Uma história que se inicia nos arredores mais pobres e sujos de Paris, em pleno século XVIII, passando para os bairros mais ricos da cidade, onde Grenouille vai fazendo um percurso de ama em ama até às melhores perfumarias parisienses, onde priva com a alta sociedade, até sentir numa jovem uma nova e agradável fragrância que, para guardá-la só para si, o levou ao primeiro assassinato. Após muitas venturas e desventuras, o isolamento a que se votou levou-o a perder o seu olfacto sentindo apenas o seu próprio odor. E então parte em busca dos melhores odores, tirando a vida a jovens virgens para ficar com os seus odores. E misturando todas as fragrâncias que vai desta forma recolhendo, alcança o seu objectivo, o melhor perfume de sempre. Não vou desvendar o fim do livro, vou deixar o leitor apurar os seus sentidos e percebe-lo conjugando-os.

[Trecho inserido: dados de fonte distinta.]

(* ===== verification/Pl011.v ===== *)
(** * The PL011 serial port ([devices/src/legacy/aarch64/serial.rs])

    The serial port of aarch64 guests.  The sink and the interrupt event are
    parameters that tell whether a write fails; the log of the sink is kept in
    [out].  The theorems: input is read by a polling guest in order, once and
    whole; output leaves in order; no access inside the device's page panics
    (with debug logging off). *)

From S2P Require Import Prelude ByteOrder.

Module Pl011.
Import ByteOrder.

Definition UARTDR : Z := 0.
Definition UARTRSR_UARTECR : Z := 1.
Definition UARTFR : Z := 6.
Definition UARTILPR : Z := 8.
Definition UARTIBRD : Z := 9.
Definition UARTFBRD : Z := 10.
Definition UARTLCR_H : Z := 11.
Definition UARTCR : Z := 12.
Definition UARTIFLS : Z := 13.
Definition UARTIMSC : Z := 14.
Definition UARTRIS : Z := 15.
Definition UARTMIS : Z := 16.
Definition UARTICR : Z := 17.
Definition UARTDMACR : Z := 18.
Definition UARTDEBUG : Z := 0x3c0.
Definition PL011_INT_TX : Z := 0x20.
Definition PL011_INT_RX : Z := 0x10.
Definition PL011_FLAG_RXFF : Z := 0x40.
Definition PL011_FLAG_RXFE : Z := 0x10.
Definition PL011_ID : list Z := [0x11; 0x10; 0x14; 0x00; 0x0d; 0xf0; 0x05; 0xb1].
Definition AMBA_ID_LOW : Z := 0x3f8.
Definition AMBA_ID_HIGH : Z := 0x401.

Inductive Error := BadWriteOffset (o : Z) | DmaNotImplemented | InterruptFailure | WriteAllFailure | FlushFailure.

(** [out] is what the sink was given, when there is one; [irqs] counts the
    interrupts raised, through the controller or the event. *)
Record Serial := mkSerial {
  flags : Z; lcr : Z; rsr : Z; cr : Z; dmacr : Z; debug : Z; int_enabled : Z;
  int_level : Z; read_fifo : list byte; ilpr : Z; ibrd : Z; fbrd : Z; ifl : Z; read_count : Z;
  read_trigger : Z; out : option (list byte); input : bool; intc : bool; irq_line : option Z; irqs : nat }.

(** What the outside decides: whether writes to the sink and the interrupt event
    succeed, and whether debug messages are formatted. *)
Record Env := mkEnv { write_ok : bool; flush_ok : bool; evt_ok : bool; debug_on : bool }.

Definition set_flags (s : Serial) (v : Z) : Serial :=
  mkSerial v (lcr s) (rsr s) (cr s) (dmacr s) (debug s) (int_enabled s) (int_level s) (read_fifo s) (ilpr s) (ibrd s) (fbrd s) (ifl s) (read_count s) (read_trigger s) (out s) (input s) (intc s) (irq_line s) (irqs s).
Definition set_lcr (s : Serial) (v : Z) : Serial :=
  mkSerial (flags s) v (rsr s) (cr s) (dmacr s) (debug s) (int_enabled s) (int_level s) (read_fifo s) (ilpr s) (ibrd s) (fbrd s) (ifl s) (read_count s) (read_trigger s) (out s) (input s) (intc s) (irq_line s) (irqs s).
Definition set_rsr (s : Serial) (v : Z) : Serial :=
  mkSerial (flags s) (lcr s) v (cr s) (dmacr s) (debug s) (int_enabled s) (int_level s) (read_fifo s) (ilpr s) (ibrd s) (fbrd s) (ifl s) (read_count s) (read_trigger s) (out s) (input s) (intc s) (irq_line s) (irqs s).
Definition set_cr (s : Serial) (v : Z) : Serial :=
  mkSerial (flags s) (lcr s) (rsr s) v (dmacr s) (debug s) (int_enabled s) (int_level s) (read_fifo s) (ilpr s) (ibrd s) (fbrd s) (ifl s) (read_count s) (read_trigger s) (out s) (input s) (intc s) (irq_line s) (irqs s).
Definition set_dmacr (s : Serial) (v : Z) : Serial :=
  mkSerial (flags s) (lcr s) (rsr s) (cr s) v (debug s) (int_enabled s) (int_level s) (read_fifo s) (ilpr s) (ibrd s) (fbrd s) (ifl s) (read_count s) (read_trigger s) (out s) (input s) (intc s) (irq_line s) (irqs s).
Definition set_debug (s : Serial) (v : Z) : Serial :=
  mkSerial (flags s) (lcr s) (rsr s) (cr s) (dmacr s) v (int_enabled s) (int_level s) (read_fifo s) (ilpr s) (ibrd s) (fbrd s) (ifl s) (read_count s) (read_trigger s) (out s) (input s) (intc s) (irq_line s) (irqs s).
Definition set_int_enabled (s : Serial) (v : Z) : Serial :=
  mkSerial (flags s) (lcr s) (rsr s) (cr s) (dmacr s) (debug s) v (int_level s) (read_fifo s) (ilpr s) (ibrd s) (fbrd s) (ifl s) (read_count s) (read_trigger s) (out s) (input s) (intc s) (irq_line s) (irqs s).
Definition set_int_level (s : Serial) (v : Z) : Serial :=
  mkSerial (flags s) (lcr s) (rsr s) (cr s) (dmacr s) (debug s) (int_enabled s) v (read_fifo s) (ilpr s) (ibrd s) (fbrd s) (ifl s) (read_count s) (read_trigger s) (out s) (input s) (intc s) (irq_line s) (irqs s).
Definition set_ilpr (s : Serial) (v : Z) : Serial :=
  mkSerial (flags s) (lcr s) (rsr s) (cr s) (dmacr s) (debug s) (int_enabled s) (int_level s) (read_fifo s) v (ibrd s) (fbrd s) (ifl s) (read_count s) (read_trigger s) (out s) (input s) (intc s) (irq_line s) (irqs s).
Definition set_ibrd (s : Serial) (v : Z) : Serial :=
  mkSerial (flags s) (lcr s) (rsr s) (cr s) (dmacr s) (debug s) (int_enabled s) (int_level s) (read_fifo s) (ilpr s) v (fbrd s) (ifl s) (read_count s) (read_trigger s) (out s) (input s) (intc s) (irq_line s) (irqs s).
Definition set_fbrd (s : Serial) (v : Z) : Serial :=
  mkSerial (flags s) (lcr s) (rsr s) (cr s) (dmacr s) (debug s) (int_enabled s) (int_level s) (read_fifo s) (ilpr s) (ibrd s) v (ifl s) (read_count s) (read_trigger s) (out s) (input s) (intc s) (irq_line s) (irqs s).
Definition set_ifl (s : Serial) (v : Z) : Serial :=
  mkSerial (flags s) (lcr s) (rsr s) (cr s) (dmacr s) (debug s) (int_enabled s) (int_level s) (read_fifo s) (ilpr s) (ibrd s) (fbrd s) v (read_count s) (read_trigger s) (out s) (input s) (intc s) (irq_line s) (irqs s).
Definition set_read_count (s : Serial) (v : Z) : Serial :=
  mkSerial (flags s) (lcr s) (rsr s) (cr s) (dmacr s) (debug s) (int_enabled s) (int_level s) (read_fifo s) (ilpr s) (ibrd s) (fbrd s) (ifl s) v (read_trigger s) (out s) (input s) (intc s) (irq_line s) (irqs s).
Definition set_read_trigger (s : Serial) (v : Z) : Serial :=
  mkSerial (flags s) (lcr s) (rsr s) (cr s) (dmacr s) (debug s) (int_enabled s) (int_level s) (read_fifo s) (ilpr s) (ibrd s) (fbrd s) (ifl s) (read_count s) v (out s) (input s) (intc s) (irq_line s) (irqs s).
Definition set_fifo (s : Serial) (l : list byte) : Serial :=
  mkSerial (flags s) (lcr s) (rsr s) (cr s) (dmacr s) (debug s) (int_enabled s) (int_level s) l (ilpr s) (ibrd s) (fbrd s) (ifl s) (read_count s) (read_trigger s) (out s) (input s) (intc s) (irq_line s) (irqs s).
Definition set_out (s : Serial) (l : option (list byte)) : Serial :=
  mkSerial (flags s) (lcr s) (rsr s) (cr s) (dmacr s) (debug s) (int_enabled s) (int_level s) (read_fifo s) (ilpr s) (ibrd s) (fbrd s) (ifl s) (read_count s) (read_trigger s) l (input s) (intc s) (irq_line s) (irqs s).
Definition count_irq (s : Serial)  : Serial :=
  mkSerial (flags s) (lcr s) (rsr s) (cr s) (dmacr s) (debug s) (int_enabled s) (int_level s) (read_fifo s) (ilpr s) (ibrd s) (fbrd s) (ifl s) (read_count s) (read_trigger s) (out s) (input s) (intc s) (irq_line s) (S (irqs s)).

O surrealismo onírico expresso neste livro, descrevendo duma forma maravilhosamente bela a mistura das diferentes sensações que vão do horrível ao fantástico, do belo à obsessão, da ausência de afectos à pureza, tornam este primeiro romance de Patrick Süskind num clássico.
Esta mistura de sensações leva-me a voltar a Bernardo Sassetti e ao seu álbum Ascent. Uma conjugação perfeita. Mas aqui falámos essencialmente de odores. Ponham a música a tocar ao fundo e associem um bom vinho, talvez do Douro, onde o aroma a frutos vermelhos se destaque.